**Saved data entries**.
(** * Progression engine of the gamified learning journal

    A shallow embedding of [src/hooks/useGamification.ts]: the calendar
    helpers, the leveling arithmetic, the streak calculator, the achievement
    and unlock evaluators, the quest engine and the store actions that
    compose them, followed by the properties of the engine. *)

From Stdlib Require Import ZArith Lia Bool List Ascii String QArith Qminmax.
From stdpp Require Import base option strings gmap fin_maps.

Local Open Scope string_scope.
Local Open Scope Z_scope.

(** ** The runtime's [Date] object

    The engine calls the ECMAScript [Date] object through [new Date(s)],
    [new Date()], the local-time getters, [setDate], [setHours(0,0,0,0)] and
    [toISOString].  A date holds a time value (milliseconds since the epoch)
    or is the Invalid Date, whose getters all answer [NaN].

    Conventions of this model: the local time zone is UTC; time values stay
    inside the range ECMAScript allows, so the final clipping of a time value
    is the identity and is left out; numbers are integers, [None] standing
    for [NaN]. *)

Module JS.

Inductive Date : Type :=
  | InvalidDate
  | TimeValue (t : Z).

(** A JavaScript number that is either an integer or [NaN]. *)
Definition number : Type := option Z.

Definition NaN : number := None.

Definition num_add (a b : number) : number :=
  match a, b with
  | Some x, Some y => Some (x + y)
  | _, _ => NaN
  end.

Definition num_sub (a b : number) : number :=
  match a, b with
  | Some x, Some y => Some (x - y)
  | _, _ => NaN
  end.

(** [a === b] on numbers: [NaN] differs from everything, itself included. *)
Definition strict_eq (a b : number) : bool :=
  match a, b with
  | Some x, Some y => x =? y
  | _, _ => false
  end.

Definition msPerDay : Z := 86400000.

Definition Day (t : Z) : Z := t / msPerDay.

Definition TimeWithinDay (t : Z) : Z := t mod msPerDay.
Definition verify_token (env : Env) (token : string)
  : Db -> (bool * option string * option dict) * Db :=
  try_except
    (let token_data := security.verify_token token "access" env in
     if negb (truthy_dict token_data)
     then ret (false, Some "Token inválido o expirado", None)
     else
       let user_id :=
         match token_data with
         | Some d => dict_get d "sub"
         | None => None
         end in
       user <- UserRepository.get_user_by_id user_id ;;
       match user with
       | None => ret (false, Some "Usuario no encontrado", None)
       | Some _ => ret (true, Some "Token válido", token_data)
       end)
    (fun e => (false, Some ("Error verificando token: " ++ str e), None)).

Context {hasher : PasswordHasher} {uuid : UuidParser} {dtxt : DictText}.

(** [user_dict] as [create_user] leaves it: [confirm_password] popped,
    [password_hash] added.  It is the same dict object the handler prints. *)
Definition user_dict_after_create (env : Env) (user_data : UserRegisterRequest.t)
  : dict :=
  [("cedula", UserRegisterRequest.cedula user_data);
   ("first_name", UserRegisterRequest.first_name user_data);
   ("last_name", UserRegisterRequest.last_name user_data);
   ("phone", UserRegisterRequest.phone user_data);
   ("address", UserRegisterRequest.address user_data);
   ("password_hash",
    get_password_hash (UserRegisterRequest.confirm_password user_data) env)].

Definition register_user (env : Env) (user_data : UserRegisterRequest.t)
    (ip_address user_agent : option string)
  : Db -> (bool * string * option dict) * Db :=
  try_except
    (taken <- UserRepository.check_cedula_exists
                (UserRegisterRequest.cedula user_data) None ;;
     if taken
     then ret (false, "La cédula ya está registrada", None)
     else
       user <- UserRepository.create_user env user_data ;;
       AuditLogger.log_action (Some (User.id user)) "register" (Some "user")
         (Some [("cedula", User.cedula user)]) ip_address user_agent ;;;
       ret (true, "Usuario registrado exitosamente",
            Some [("user_id", User.id user)]))
    (fun e => (false,
               "Error registrando usuario: " ++ str e ++ " "
               ++ str_dict (user_dict_after_create env user_data), None)).
End AuthService.
End AuthService.

(** ** [app/services/user_service.py] *)

Definition UserStatus_value (s : UserStatus) : string :=
  match s with
  | ACTIVE => "active"
  | INACTIVE => "inactive"
  | SUSPENDED => "suspended"
  | PENDING_VERIFICATION => "pending_verification"
  end.

(** [UserResponse.from_orm(user)]: the columns are copied; a row whose
    [created_at] or [updated_at] is NULL does not validate. *)
Definition UserResponse_from_orm (u : User.t) : option UserResponse.t :=
  match User.created_at u, User.updated_at u with
  | Some c, Some m =>
      Some (UserResponse.mk (User.id u) (User.cedula u) (User.first_name u)
              (User.last_name u) (User.phone u) (User.address u) (User.role u)
              (User.status u) (User.is_verified u) (User.profile_photo_url u)
              (User.document_front_url u) (User.document_back_url u)
              c m (User.last_login u))
  | _, _ => None
  end.

Module UserService.
Section UserService.
Context {sec : security.t} {hasher : PasswordHasher} {uuid : UuidParser}
        {txt : ExceptionText} {vtxt : ValidationText}.

(** The last two statements of the methods that answer with a user:
    [from_orm] and the success tuple, or, when [from_orm] raises, the tuple
    of the [except] branch. *)
Definition respond_with_user (error_prefix success_message : string) (u : User.t)
  : bool * string * option UserResponse.t :=
  match UserResponse_from_orm u with
  | Some r => (true, success_message, Some r)
  | None => (false, error_prefix ++ validation_error u, None)
  end.

Definition get_user_full_data (user_id requesting_user_id requesting_user_role : string)
  : Db -> (bool * string * option UserResponse.t) * Db :=
  try_except
    (if negb (String.eqb user_id requesting_user_id)
        && negb (String.eqb requesting_user_role "admin")
     then ret (false, "No autorizado para ver estos datos", None)
     else
       user <- UserRepository.get_user_by_id (Some user_id) ;;
       match user with
       | None => ret (false, "Usuario no encontrado", None)
       | Some u =>
           ret (respond_with_user "Error obteniendo usuario: "
                  "Usuario obtenido exitosamente" u)
       end)
    (fun e => (false, "Error obteniendo usuario: " ++ str e, None)).

Definition verify_user (user_id admin_user_id : string)
    (ip_address : option string)
  : Db -> (bool * string * option UserResponse.t) * Db :=
  try_except
    (user <- UserRepository.get_user_by_id (Some user_id) ;;
     match user with
     | None => ret (false, "Usuario no encontrado", None)
     | Some _ =>
         verified_user <- UserRepository.verify_user user_id ;;
         match verified_user with
         | None => ret (false, "Error verificando usuario", None)
         | Some v =>
             AuditLogger.log_action (Some user_id) "user_verification" (Some "user")
               (Some [("verified_by", admin_user_id)]) ip_address None ;;;
             ret (respond_with_user "Error verificando usuario: "
                    "Usuario verificado exitosamente" v)
         end
     end)
    (fun e => (false, "Error verificando usuario: " ++ str e, None)).

Definition update_user_status (env : Env) (user_id : string) (status : UserStatus)
    (admin_user_id : string) (ip_address : option string)
  : Db -> (bool * string * option UserResponse.t) * Db :=
  try_except
    (user <- UserRepository.get_user_by_id (Some user_id) ;;
     match user with
     | None => ret (false, "Usuario no encontrado", None)
     | Some _ =>
         updated_user <- UserRepository.update_user_status env user_id status ;;
         match updated_user with
         | None => ret (false, "Error actualizando estado", None)
         | Some v =>
             AuditLogger.log_action (Some user_id) "status_update" (Some "user")
               (Some [("new_status", UserStatus_value status);
                      ("updated_by", admin_user_id)]) ip_address None ;;;
             ret (respond_with_user "Error actualizando estado: "
                    "Estado actualizado exitosamente" v)
         end
     end)
    (fun e => (false, "Error actualizando estado: " ++ str e, None)).

Definition delete_user (user_id admin_user_id : string)
    (ip_address : option string) : Db -> (bool * string) * Db :=
  try_except
    (user <- UserRepository.get_user_by_id (Some user_id) ;;
     match user with
     | None => ret (false, "Usuario no encontrado")
     | Some _ =>
         success <- UserRepository.delete_user user_id ;;
         if negb success
         then ret (false, "Error eliminando usuario")
         else
           AuditLogger.log_action (Some user_id) "user_deletion" (Some "user")
             (Some [("deleted_by", admin_user_id)]) ip_address None ;;;
           ret (true, "Usuario eliminado exitosamente")
     end)
    (fun e => (false, "Error eliminando usuario: " ++ str e)).
End UserService.
End UserService.

(** ** [app/services/file_service.py] *)

(** [str.lower] on the ASCII letters; the other bytes are kept. *)
Definition ascii_lower (c : Ascii.ascii) : Ascii.ascii :=
  let n := Ascii.nat_of_ascii c in
  if (Nat.leb 65 n && Nat.leb n 90)%bool
  then Ascii.ascii_of_nat (n + 32)
  else c.

Fixpoint lower (s : string) : string :=
  match s with
  | EmptyString => EmptyString
  | String c rest => String (ascii_lower c) (lower rest)
  end.

(** [s.split(sep)] for a one-character separator: the pieces between the
    separators, at least one piece. *)
Fixpoint split (sep : Ascii.ascii) (s : string) : list string :=
  match s with
  | EmptyString => [EmptyString]
  | String c rest =>
      if Ascii.eqb c sep
      then EmptyString :: split sep rest
      else match split sep rest with
           | piece :: pieces => String c piece :: pieces
           | [] => [String c EmptyString]
           end
  end.

Module FileService.

Definition allowed_extensions : list string := [".jpg"; ".jpeg"; ".png"; ".webp"].

Definition validate_file_upload (file : UploadFile.t) : bool * string :=
  if negb (truthy_str (UploadFile.filename file))
  then (false, "Nombre de archivo requerido")
  else
    let filename :=
      match UploadFile.filename file with
      | Some s => s
      | None => EmptyString
      end in
    if match UploadFile.size file with
       | Some n => negb (n =? 0) && (5 * 1024 * 1024 <? n)
       | None => false
       end
    then (false, "Archivo demasiado grande (máximo 5MB)")
    else
      let file_extension := last (split "."%char (lower filename)) EmptyString in
      if negb (existsb (String.eqb ("." ++ file_extension)) allowed_extensions)
      then (false,
            "Tipo de archivo no permitido. Extensiones permitidas: "
            ++ String.concat ", " allowed_extensions)
      else (true, "Archivo válido").
End FileService.
(** The part the two routers have in common, from the schema barrier to the
    returned table, around the scan of one batch.  The result is the outbound
    queue and the returned value. *)
Definition shuffle_table (scan : nat -> RecordBatch -> option (list (list Z)))
    (cs : CommSpec) (table_in : Table) (env : Env Buffer)
  : option (list (nat * InArchive) * result Table) :=
  check ← SchemaConsistent SerializeSchema ReadSchema (table_schema table_in) cs
            (flag_total env) (schema_buffers env);
  match check with
  | Error code => Some ([], Error code)
  | Ok _ =>
      let record_batches := TableToRecordBatches table_in in
      let threads := thread_num (hardware_concurrency env) (local_num cs) in
      offset_lists ← scan_batches threads (scan (fnum cs)) record_batches;
      '(msg_out, batches_in) ←
        ShuffleTableByOffsetLists (table_schema table_in) record_batches offset_lists cs
          (hardware_concurrency env) (total_record_batches env) (received env);
      let batches_in := filter (fun e => num_rows e <> 0) batches_in in
      match batches_in with
      | [] => Some (msg_out, Ok (EmptyTableBuilder_Build (table_schema table_in)))
      | _ :: _ =>
          tmp_table ← RecordBatchesToTable batches_in;
          Some (msg_out, Ok (CombineChunks tmp_table))
      end
  end.

Definition ShufflePropertyVertexTable (oid_type : DataType) (GetPartitionId : Oid -> nat)
    (cs : CommSpec) (table_in : Table) (env : Env Buffer)
  : option (list (nat * InArchive) * result Table) :=
  shuffle_table (scan_vertex_batch oid_type GetPartitionId) cs table_in env.

Definition ShufflePropertyEdgeTable (vid_type : PrimType) (GetFid : Z -> nat)
    (src_col_id dst_col_id : Z) (cs : CommSpec) (table_in : Table) (env : Env Buffer)
  : option (list (nat * InArchive) * result Table) :=
  shuffle_table (scan_edge_batch vid_type GetFid src_col_id dst_col_id) cs table_in env.
End ShuffleTables.

(** Offsets a serializer can take: valid row indices, and no more of them
    than a signed 64-bit count can tell. *)
Definition good_offsets (rb : RecordBatch) (offset : list Z) : Prop :=
  valid_offsets rb offset /\ Z.of_nat (length offset) < 2 ^ 63.

(** The worker's place in a group of [worker_num] workers and fragments. *)
Record wf_comm_spec (cs : CommSpec) : Prop := {
  wf_worker_num : 1 <= worker_num cs;
  wf_worker_id : 0 <= worker_id cs < worker_num cs;
  wf_fid : fid cs = WorkerToFrag (worker_id cs);
  wf_fnum : fnum cs = Z.to_nat (worker_num cs)
}.

(** The input of the shuffle engine: batches on the shared schema, each with
    one offset list per fragment. *)
Definition engine_input (s : Schema) (cs : CommSpec) (rb : RecordBatch)
    (cur_offset_lists : list (list Z)) : Prop :=
  conforms rb /\ schema rb = s
  /\ length cur_offset_lists = fnum cs
  /\ Forall (good_offsets rb) cur_offset_lists.

(** ** The group of workers *)

Section Group.
Context {Buffer : Type}.
Variable SerializeSchema : Schema -> option Buffer.
Variable ReadSchema : Buffer -> option Schema.
(** The scan of the router in use, the hardware concurrency of the hosts
    and the number of workers on each host. *)
Variable scan : nat -> RecordBatch -> option (list (list Z)).
Variable hardware : Z.
Variable local : Z.

(** Worker [w] of the group holds the table [group !! w]; there are as many
    fragments as workers. *)
Definition group_spec (group : list Table) (w : nat) : CommSpec :=
  {| worker_id := Z.of_nat w;
     worker_num := Z.of_nat (length group);
     local_num := local;
     fnum := length group;
     fid := w |}.
(* ===== verification/Prelude.v ===== *)
(** * Cali: a verification library for compiler-assisted library isolation

    Cali runs a library in a process of its own.  The two processes share a
    memory segment at a fixed address; a page allocator hands out its pages, a
    copy of glibc's allocator (ptmalloc) serves [malloc] from them in both
    processes, and calls cross the border through two message buffers and two
    semaphores, with tables for callbacks and file descriptors; a system call
    filter keeps other code from changing the segment's protection.  The linker
    builds a dependence graph of the program and finds on it the memory that
    has to be shared, the file descriptors, and the values that the other side
    can influence.  This library models that code, [src/libipc/] for the default
    64-bit build, [src/cali-linker/graph/] and the graph and the analyses of
    [src/cali-linker/passes/], and proves what the parts rely on.

    ** Files and the code they model

    - [Prelude]: machine words ([u64], [s32], ... with the wrap-around written
      out), memory as a map from addresses to 64-bit words that reads zero
      where nothing was stored, alignment, shared tactics.
    - [MallocState]: chunk layout, size and bin macros, [malloc_state],
      [malloc_par], the arena and hook variables ([malloc/malloc.c],
      [arena.c.h], [hooks.c.h]) and the monad [M] of allocator code.  The class
      [PageSource] is what the allocator asks of [__mmap], [__munmap] and
      [__mprotect].
    - [MallocCore]: [unlink], [malloc_init_state], [malloc_consolidate],
      [systrim], [munmap_chunk], [_int_free], the heaps of [arena.c.h].
    - [MallocInt]: [sysmalloc], [_int_malloc], [_int_shm_realloc],
      [_int_memalign].
    - [MallocArena]: arenas, fork handlers, environment parsing ([arena.c.h]).
    - [MallocHooks]: the checking hooks ([hooks.c.h]).
    - [MallocApi]: [ptmalloc_init], [mallopt] and the public functions.
    - [MallocDebug]: the [do_check_*] routines, [malloc_trim],
      [malloc_usable_size], [mallinfo], [malloc_stats].
    - [MallocInfo]: [malloc_info], [malloc_get_state], [malloc_set_state].
    - [PageAlloc]: the page allocator ([shared_memory_manager.cpp],
      [byte_bitset.h], [shm_malloc.h]); its [shm_page_source] is the
      [PageSource] of the allocator.  The class [Kernel] holds the system
      calls.
    - [PageLock]: [SharedMutex], its guard ([shared_lock.h]) and the page
      operations cut into the steps between which other threads run.
    - [ShmWrap]: the interposed [free], [realloc], [mmap], [mremap] and
      relatives, the allocator hooks and the files mapped into both processes
      ([shared_memory_manager.cpp]), over the allocator and the page allocator;
      the class [Libc] is the private allocator of the C library.
    - [Survivors]: which process removes the semaphores
      ([shared_memory_locking.cpp], the destructor of [IpcCommunication]), with
      its theorems.
    - [Ipc]: the hand-over of the turn and the callback table
      ([ipc_communication.cpp]) as steps of two processes.
    - [FdMap]: the descriptor tables of the two processes
      ([file_descriptor_manager.cpp]), with their theorems.
    - [Bpf]: the machine of the system call filters and the two filter programs
      ([src/libipc/bpf/], [seccomp.cpp]).
    - [Graph]: [BaseGraph] with its adjacency lists, [ColorMap],
      [UniqueVector], the breadth-first searches and the bottom-up traversal
      ([src/cali-linker/graph/]).
    - [Scc]: [AbstractMap], the depth-first search with its visitors, Tarjan's
      algorithm and the graph of components ([scc_algorithms.h]), with the
      order in which [DataDrivenSCCPass] takes them.
    - [Pdg]: the program dependence graph ([PDG.h], [PDG.cpp]): creating,
      merging and removing nodes.  The class [Llvm] is what the passes ask of
      LLVM's values and types; [PM] is the monad of the operations, with
      exceptions, undefined behaviour and fuel as outcomes.
    - [PdgReach]: searches whose visitors mark nodes ([PDGUtilities.cpp]) and
      the summary edges of a component ([PDGReachabilityPass.cpp]).
    - [PdgPass]: calls, and the two passes over the components of the call
      graph ([PDGReachabilityPass.cpp], [PDGSharedReachabilityPass.cpp]).
    - [DataScc]: which functions an indirect call may reach, from the struct
      types that casts relate, and the call graph with its components
      ([DataDrivenSCCPass.cpp]).  The class [LlvmTypes] has the parts of LLVM's
      types and instructions that this pass reads.
    - [PdgCreate]: the dependence graph of a module, instruction by instruction
      ([PDGCreationPass.cpp]).  The class [LlvmCode] has the instructions.

    A function of the source is one definition of the same name; a long one is
    split where its comments split it, and its parts are named after it.

    ** Theorems

    - [SizeFacts]: padding a request gives the least fitting chunk size and is
      refused exactly on overflow; bin indices are regular, and a chunk of a
      higher bin is large enough.
    - [ListFacts], [BinProps]: a bin is a circular list; [unlink] removes one
      chunk and finds a corrupted list before it writes.
    - [Rings], [LargeBin]: a large bin is sorted, and the first chunks of each
      size form a second circular list; [unlink], the insertion and the search
      keep or use both.
    - [Bins]: all bins of an arena and its binmap as one invariant, [bins_ok],
      and what taking a chunk out or putting one in does to it.
    - [FastProps], [FreeProps]: the free and allocate paths through the
      fastbins, the small bins and the unsorted list, on success and on a
      double free.
    - [HeapSpec], [HeapProps]: an abstract heap, the list of blocks below the top
      chunk with their sizes and whether they are in use; [heap_ok] relates it to
      the headers, the bins, the binmap and the top chunk of the main arena;
      [_int_free] refines the abstract free in every coalescing case.
    - [MallocProps], [MallocScan]: [_int_malloc] refines the abstract allocation,
      stage by stage: small bin, unsorted list with the sorting into bins and
      the last remainder, large bin, scan by binmap, top chunk; its choice is
      a best fit; freeing what it handed out gives back the abstract heap, for
      sizes above the fastbins.
    - [HeapClient]: clients that allocate, free and store in any order, with
      requests above the fastbins: no call fails, what they hold is disjoint and
      aligned and keeps the words stored in it, and the contents of all other
      blocks in use stay.
    - [ReallocProps]: [_int_shm_realloc] with the fastbins turned off, in place
      exactly when the block and what follows allow it, else by a move: the
      words stay, no memory is lost, no other block changes; above 32 GB the
      count of copied words wraps around.
    - [InitProps]: a fresh arena, the split of the top chunk, the first region.
    - [ApiProps], [HookProps]: overflow check of [calloc], alignments,
      [mallopt], round trip of the checking hooks' size encoding.
    - [ArenaProps]: fork handlers, the free list, which arenas are handed out,
      the limit on their number.
    - [PageProps]: the page search is a first fit (one page late), the pages
      handed out are zero, [shm_munmap] frees what [shm_mmap] gave, remote
      mappings stay inside the segment.
    - [PageType]: every operation, failing ones too, keeps the types of the
      segment's fields.
    - [PageLockProps]: interleaved page operations have the results of a serial
      run while [semop] does not fail; an interrupted [lock] gives two threads
      the same pages.
    - [ShmWrapProps]: the wrappers keep the hooks, an exception loses them;
      copies of strings are exact; files are mapped at disjoint ranges that
      both processes agree on.
    - [BpfProps]: the filter programs decide every call, as a predicate on
      64-bit values; what they keep out and what they let through.
    - [GraphProps], [SearchProps]: the adjacency lists implement a set of
      edges; the searches visit what is reachable and the traversal visits
      successors first.
    - [Tarjan], [SccProps], [Condense]: the colours, roots and stack of Tarjan's
      algorithm as an invariant of abstract steps and the code as such steps:
      two vertices get one component exactly when each reaches the other; the
      graph of the components has no cycle but self-loops, so the pass takes
      callees before callers.
    - [PdgProps], [PdgOk]: every operation and pass keeps the graph, the index of
      functions and the map of values consistent.
    - [PdgMarks], [PdgSummary]: the marks are exactly the reachable nodes and
      closed under data flow; summary edges are exactly the flow between
      signature nodes, and with [strongFPAnalysis] the calls it leads to.
    - [PdgUnite]: merging ends and is a quotient of the graph; two structures
      that share a member, and marks, go wrong.
    - [PdgTree]: the sub-nodes of a new node are the struct members of its type,
      as a tree of the asked depth.
    - [StructProps], [DataSccProps]: every struct type gets a cluster, and types of
      one cluster share name and shape; the pass returns on modules without
      literal structs in signatures, and components come out callees first; which
      calls the pass does not see.
    - [IpcProps]: in every interleaving exactly one side has the turn, there is
      no deadlock, [errno] travels, open calls form a stack and answers end the
      innermost one, callbacks come back.

    The allocator's theorems hold for every [PageSource], and the page
    allocator's for every [Kernel]; [BinProps.bump_source] and
    [PageProps.good_kernel] are the instances of the examples.  The graph's
    hold for every [Llvm]; the examples have the module [PdgMarks.toy].

    ** Fuel

    Traversals of lists in the shared memory may not end if another process
    damaged them, so they take fuel, one unit per element, and running out is
    the outcome [NoFuel]; theorems about them ask for more fuel than the
    list has elements and prove that the result is reached.  The loop over the
    unsorted list has the source's own bound [MAX_ITERS]; the outer loop of
    [_int_malloc] turns again only while fast chunks are pending, which its
    consolidation clears, so two turns are enough, and it gets three.  On a
    heap in order [_int_malloc] returns with more fuel than there are blocks
    (no bin has more chunks, and sorting and searching go through one bin) and
    more than [NBINS] (the scan looks at each bin once).
    [info_pages] doubles from one page until a record of under 4096 bytes fits,
    so its twelve turns are enough for every page size.  A filter program jumps
    forward only, so its length is fuel enough; a breadth-first search dequeues
    each vertex and each source at most once and gets one turn more than that,
    the bottom-up traversal one more than there are vertices; the depth-first
    search takes one unit per vertex and edge.  [strlen] takes one unit per
    character.  [markAsShared] needs one unit more than there are vertices and
    the loop of [uniteSubnodes] one per edge and two more.  [analyzeStructs]
    splits a cluster at most once per struct type.  The type tests of [DataScc]
    recurse into pointers and members and take a bound on that depth; [PdgTree]
    has the fuel that [createSubnodes] needs for a bound on the members.  The
    recursion of [createSubnodes], [addSubnodeEdges] and [matchSubnodes], whose depth depends
    on the types of the program, takes the fuel it is given, and the invariants
    hold for any amount.

    ** Not modelled

    Threads of one process inside the allocator (a mutex is taken or blocks;
    atomic operations are plain ones), the text of error and statistics
    reports, the contents of mapped files, the creation of the segment's file,
    [sending_lock], [exit] called by a handler of the library, the stubs that
    the linker generates (their codes enter
    [Ipc.stub_code]), the machine code of the trampolines, [mappings.cpp] and
    the sandbox set-up.  The abstract heap of [HeapSpec] has no
    chunks in fastbins, and only the main arena without fenceposts; what
    [_int_malloc] does when neither a free block nor the top chunk will do
    ([sysmalloc]) is stated for a first region only.  Of the graph
    library, visitors that add or remove vertices during a search are left out.
    Of the linker, the passes that rewrite LLVM modules (specialization, shared
    memory, instrumentation, writing) and the driver are left out; [PdgPass] has
    the targets of indirect calls as an argument, which [DataScc] computes.  A loop
    over the edges of a node sees those that were there when it started, where
    the code would follow an iterator into a vector that has grown.  Page numbers
    and limits on members, which the code keeps far from overflow, are computed
    without wrap-around.  The
    vendored [src/glibc-2.23] and [src/libnsjail] are third-party code.

    ** Plan

    Next: fast chunks in the abstract heap (with them [_int_shm_realloc] at the
    default [global_max_fast]) and [_int_memalign] as a refinement, a round trip of
    [malloc_get_state]/[malloc_set_state], the pass that specializes the
    dependence graph, [sending_lock], descriptor passing. *)

From Stdlib Require Export ZArith Lia Bool.
From stdpp Require Export base gmap list strings numbers.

**WORK ITEM**. Filter the records for lines holding the string "processes". Copy each one.

**RESULT OF THE TASK**.
    Cali runs a library in a process of its own.  The two processes share a
    processes, and calls cross the border through two message buffers and two
      relatives, the allocator hooks and the files mapped into both processes
      ([ipc_communication.cpp]) as steps of two processes.
    - [FdMap]: the descriptor tables of the two processes
      both processes agree on.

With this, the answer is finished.